Pero ahora el Turco, el dueño de todo eso, había construido unas piecitas en el piso de arriba y había traído, por primera vez, una puta. Que encima no era cualquier puta: era (y esa es la noticia que dejó a estos chicos boquiabiertos) la madre de Ernesto.
Ernesto era un amigo de ellos, muy cercano, un pibe que ese verano se había ido al campo con el padre.
Ernesto vivía solo con su papá desde que la madre, unos años antes, se había mandado a mudar con una de esas compañías de teatro que se van en casas rodantes. Los abandonó, la madre. Y ahora parecía que había vuelto. Como puta. Estos tres chicos no lo podían creer.
Cuando uno de los tres contó la noticia de que la puta era la mamá de Ernesto, se quedaron un rato callados, sin decir nada. Y se empezaron a acordar de lo buena que estaba la mamá de Ernesto. Era una morocha cuarentona a la que, ya en esa época de los trece, catorce años le tenían unas ganas bárbaras.
Entonces uno dijo: «Qué cagada, si no fuera la madre de Ernesto sabés como íbamos…».
Pero Julio, el más práctico de los tres (o el que estaba más caliente), dijo: «Todas estas minas son la madre de alguien. Si no aprovechamos ahora, no sabemos cuándo el Turco va a traer otra».
Y una semana después decidieron ir. Julio fue a buscar un auto prestado y los otros dos lo esperaron charlando en una esquina. Uno dijo: «¿Cómo estará ahora?». Y el otro preguntó: «¿Quién? ¿La mina?». No quiso decir «la madre», o no pudo decirlo. Se querían olvidar de todas las veces que habían ido a jugar a la casa de Ernesto y la mujer les preguntaba si querían tomar la leche o ver la tele. Le tenían miedo a ese recuerdo.
En eso estaban, medio nerviosos, cuando llegó Julio con el auto de su hermano grande y con una botella de whisky Criadores que le había robado al padre. Tomaron del pico para bajar la ansiedad, y mientras iban al prostíbulo en el auto se acordaron en voz alta de la mamá de Ernesto: sus ojos siempre pintados, las caderas grandes, y sobre todo esa tarde en que ella se agachó a prender el horno y se le escapó medio escote por la blusa… y ellos miraron, abriendo los ojos como el dos de oro.

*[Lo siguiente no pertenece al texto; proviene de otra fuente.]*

(* ===== verification/RedisQueue.v ===== *)
(** * The Redis Streams queue (internal/queue/redisstreams/redisstreams.go)

    One stream per shard and one consumer group shared by all workers.  The server's
    commands are an interface on the world [W], whose clock and other clients are part of
    it; the go-redis client returns the fields of an entry as a Go map. *)

From stdpp Require Import base list strings.
From Stdlib Require Import ZArith Lia Ascii.
From S2P Require Import Prelude GoMap Json Paths Diff DiffSound Domain Tenant Config Alias Repo Plugin Ingest Numbers Pipeline Queue.

(** ** The server *)

(** [redis.XMessage]. *)
Record XMessage := mkXMessage { x_ID : string; x_Values : list (string * string) }.

(** [redis.XInfoGroup]; a lag of -1 is undetermined. *)
Record XInfoGroup := mkXInfoGroup { xg_Name : string; xg_Pending : Z; xg_Lag : Z }.

(** Errors by their text.  [XReadGroup] asks for one new entry of one stream and answers
    [None] when the block timed out ([redis.Nil]). *)
Class RedisStreams (W : Type) := {
  XAdd : string -> list (string * string) -> W -> res string string * W;
  XGroupCreateMkStream : string -> string -> W -> option string * W;
  XReadGroup : string -> string -> string -> W -> res string (option XMessage) * W;
  XAck : string -> string -> string -> W -> option string * W;
  XAutoClaim : string -> string -> string -> time -> Z -> W -> res string (list XMessage) * W;
  XInfoGroups : string -> W -> res string (list XInfoGroup) }.

Definition keyField : string := "key".
Definition payloadField : string := "payload".
Definition attrPrefix : string := "a:".
Definition reclaimCount : Z := 100.

(** The queue of one process. *)
Record redisQueue := mkRedisQueue { rq_shards : Z; rq_prefix : string; rq_group : string; rq_consumer : string }.

Definition NewRedisQueue (shards : Z) (prefix group consumer : string) : redisQueue :=
  mkRedisQueue (if (shards <? 1)%Z then 1%Z else shards) prefix group consumer.

(** [unavailable]. *)
Definition unavailable (e : option string) : res err unit := match e with None => Ok tt | Some _ => Err ErrQueueUnavailable end.

(** The fields of an entry: the map [Publish] builds. *)
Definition entryValues (msg : Message string) : list (string * string) :=
  fold_left (fun acc kv => mset (attrPrefix +:+ kv.1) kv.2 acc) (msg_Attrs msg)
    (mset payloadField (msg_Payload msg) (mset keyField (msg_Key msg) [])).

(** One field of an entry read into a message. *)
Definition decodeField (m : Message string) (kv : string * string) : Message string :=
  if str_eqb kv.1 keyField then mkMessage kv.2 (msg_Payload m) (msg_Attrs m)
  else if str_eqb kv.1 payloadField then mkMessage (msg_Key m) kv.2 (msg_Attrs m)
  else match drop_prefix attrPrefix kv.1 with
       | Some k => mkMessage (msg_Key m) (msg_Payload m) (mset k kv.2 (msg_Attrs m))
       | None => m
       end.

Definition decodeValues (vs : list (string * string)) : Message string := fold_left decodeField vs (mkMessage "" "" []).

Definition decodeDelivery (shard : Z) (m : XMessage) (deliveries : Z) : Delivery string :=
  mkDelivery (decodeValues (x_Values m)) (x_ID m) shard deliveries.

Section Operations.
Context {W : Type} `{RedisStreams W}.
Variable q : redisQueue.

Definition streamOf (shard : Z) : string := StreamName (rq_prefix q) shard.

Definition RPublish (msg : Message string) (w : W) : res err unit * W :=
  match XAdd (streamOf (Shard (msg_Key msg) (rq_shards q))) (entryValues msg) w with
  | (Ok _, w') => (Ok tt, w')
  | (Err e, w') => (unavailable (Some e), w')
  end.

Definition ensureGroup (stream : string) (w : W) : res err unit * W :=
  match XGroupCreateMkStream stream (rq_group q) w with
  | (Some e, w') => (if contains "BUSYGROUP" e then Ok tt else unavailable (Some e), w')
  | (None, w') => (Ok tt, w')
  end.

(** [Subscribe] up to the start of its goroutine. *)
Definition RSubscribe (shard : Z) (w : W) : res err unit * W :=
  if ((shard <? 0) || (rq_shards q <=? shard))%Z then (Err (ErrInternal "shard out of range"), w) else ensureGroup (streamOf shard) w.

(** One round of the goroutine: [None] when the block timed out or the backend failed,
    after which the loop starts again. *)
Definition RNext (shard : Z) (w : W) : option (Delivery string) * W :=
  match XReadGroup (rq_group q) (rq_consumer q) (streamOf shard) w with
  | (Ok (Some m), w') => (Some (decodeDelivery shard m 1), w')
  | (Ok None, w') => (None, w')
  | (Err _, w') => (None, w')
  end.

Definition RAck (d : Delivery string) (w : W) : res err unit * W :=
  let '(e, w') := XAck (streamOf (d_Shard d)) (rq_group q) (d_ID d) w in (unavailable e, w').

(** The count of deliveries is unknown. *)
Definition RReclaim (shard : Z) (minIdle : time) (w : W) : res err (list (Delivery string)) * W :=
  match XAutoClaim (streamOf shard) (rq_group q) (rq_consumer q) minIdle reclaimCount w with
  | (Err e, w') => (if contains "NOGROUP" e then Ok [] else Err ErrQueueUnavailable, w')
  | (Ok msgs, w') => (Ok (map (fun m => decodeDelivery shard m 0) msgs), w')
  end.

(** The backlog of one shard: lag, when it is known, and pending. *)
Definition groupDepth (groups : list XInfoGroup) : Z :=
  fold_left (fun acc g => if str_eqb (xg_Name g) (rq_group q) then (acc + (if (0 <? xg_Lag g)%Z then xg_Lag g else 0) + xg_Pending g)%Z else acc) groups 0%Z.

Fixpoint depthFrom (shards : list Z) (total : Z) (w : W) : res err Z :=
  match shards with
  | [] => Ok total
  | sh :: shards' =>
      match XInfoGroups (streamOf sh) w with
      | Err e => if contains "no such key" e || contains "NOGROUP" e then depthFrom shards' total w else Err ErrQueueUnavailable
      | Ok groups => depthFrom shards' (total + groupDepth groups)%Z w
      end
  end.

Definition RDepth (w : W) : res err Z := depthFrom (map Z.of_nat (seq 0 (Z.to_nat (rq_shards q)))) 0 w.
End Operations.
(** ** Reclamation and depth *)

Lemma consumed_entry tr sh log n pel e : logInv tr sh log n pel -> In e log -> In (x_ID e) pel -> In e (take n log).
Proof.
  intros [] He Hi%li_pel0. apply in_map_iff in Hi as (e' & E & He'). assert (In e' log) as Hl.
  { rewrite <- (take_drop n log). apply in_app_iff. by left. }
  rewrite (nodup_map_inj x_ID log e e'); [done|done|by apply list_elem_of_In..|done].
Qed.

Lemma reclaim_spec c sh minIdle w ds w' tr : shardInv tr w sh -> RReclaim (worker c) sh minIdle w = (Ok ds, w') ->
  (forall d, In d ds -> In (d_ID d) (pelOf w (stream sh) group) /\
     exists e, In e (take (default 0%nat (nextOf w (stream sh) group)) (logOf w (stream sh))) /\ d = decodeDelivery sh e 0) /\
  ((length (pelOf w (stream sh) group) <= 1000)%nat ->
   (length (List.filter (fun id => (minIdle <=? idleOf w (stream sh) group id)%Z) (pelOf w (stream sh) group)) <= 100)%nat ->
   forall id, In id (pelOf w (stream sh) group) -> (minIdle <= idleOf w (stream sh) group id)%Z -> In id (map d_ID ds)).
Proof.
  intros Hinv. unfold RReclaim, streamOf. cbn [rq_prefix rq_group rq_consumer NewRedisQueue].
  destruct (XAutoClaim _ _ _ _ _ w) as [[l|x] w1] eqn:Ex; cycle 1.
  { destruct (contains "NOGROUP" x) eqn:Ec; [|done]. intros [= <- <-]. split; [done|].
    intros _ _ id. by rewrite (no_group_no_pel _ _ _ (xclaim_nogroup _ _ _ _ _ _ _ _ Ex Ec)). }
  destruct (xclaim_ok _ _ _ _ _ _ _ _ Ex) as [Hids Hlog]. intros [= <- <-]. split.
  - intros d (e & <- & He)%in_map_iff. cbn [d_ID decodeDelivery]. assert (In (x_ID e) (pelOf w (stream sh) group)) as Hp.
    { assert (In (x_ID e) (map x_ID l)) as Hi by (by apply in_map). rewrite Hids in Hi.
      apply in_take, filter_In in Hi as [Hi _]. by apply in_take in Hi. }
    split; [done|]. exists e. split; [|done]. eapply consumed_entry; [exact Hinv|by apply Hlog|done].
  - intros Hl1 Hl2 id Hid Hidle. rewrite map_map. change (fun m => d_ID (decodeDelivery sh m 0)) with x_ID. rewrite Hids.
    change (Z.to_nat reclaimCount) with 100%nat. rewrite (take_ge (pelOf _ _ _)) by (cbn; lia). rewrite take_ge by lia.
    apply filter_In. split; [done|]. by apply Z.leb_le.
Qed.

«Al final», dijo Julio, «estamos haciendo justicia por Ernesto, pobre, que le tocó una madre tan puta». Y así empezaron a envalentonarse. Y llegaron al prostíbulo medio creyendo que estaban haciendo algo noble por su amigo.
Arreglaron con el Turco la plata y subieron a una salita que tenía una puerta cerrada. Se sentaron a esperar. Estaban inquietos. Hicieron dos o tres chistes, de puro nervio, hasta que se abrió la puerta y salió un cliente. Un gordito que les revoleó los ojos como diciendo «no saben lo que es esa mina». Y bajó la escalera contento, el gordito.
Fue ahí, justo cuando los tres se miraban para ver quién iba a pasar primero, justo ahí, que apareció la madre de Ernesto.
Se quedó parada en la puerta. Se había teñido de rubio y tenía un déshabillé entreabierto, y abajo no tenía corpiño. Con la mirada un poco distraída y una sonrisa profesional les dijo: «¿Y? ¿Quién entra?».
Ninguno de los tres pudo contestar nada. La miraban. La mujer insistió con la voz pegajosa, un poco grave del cigarro: «Vamos, ¿quién entra?».
Esta vez la pregunta resonó como una orden, así que los tres se pusieron de pie al mismo tiempo y Julio dijo: «Voy yo, voy yo».
Pero justo cuando Julio dio dos pasos, ella los miró a los tres a los ojos y la escena se detuvo. Al principio la cara de la mujer fue de sorpresa, o de confusión. Pero después fue cambiando el gesto, que se convirtió en una expresión de miedo puro.
Y dijo: «¿Le pasó algo a Ernesto?». Así dijo: «Chicos, ¿le pasó algo a Ernesto?».
Y entonces, con un ademán rápido, maternal, se tapó el cuerpo con el déshabillé.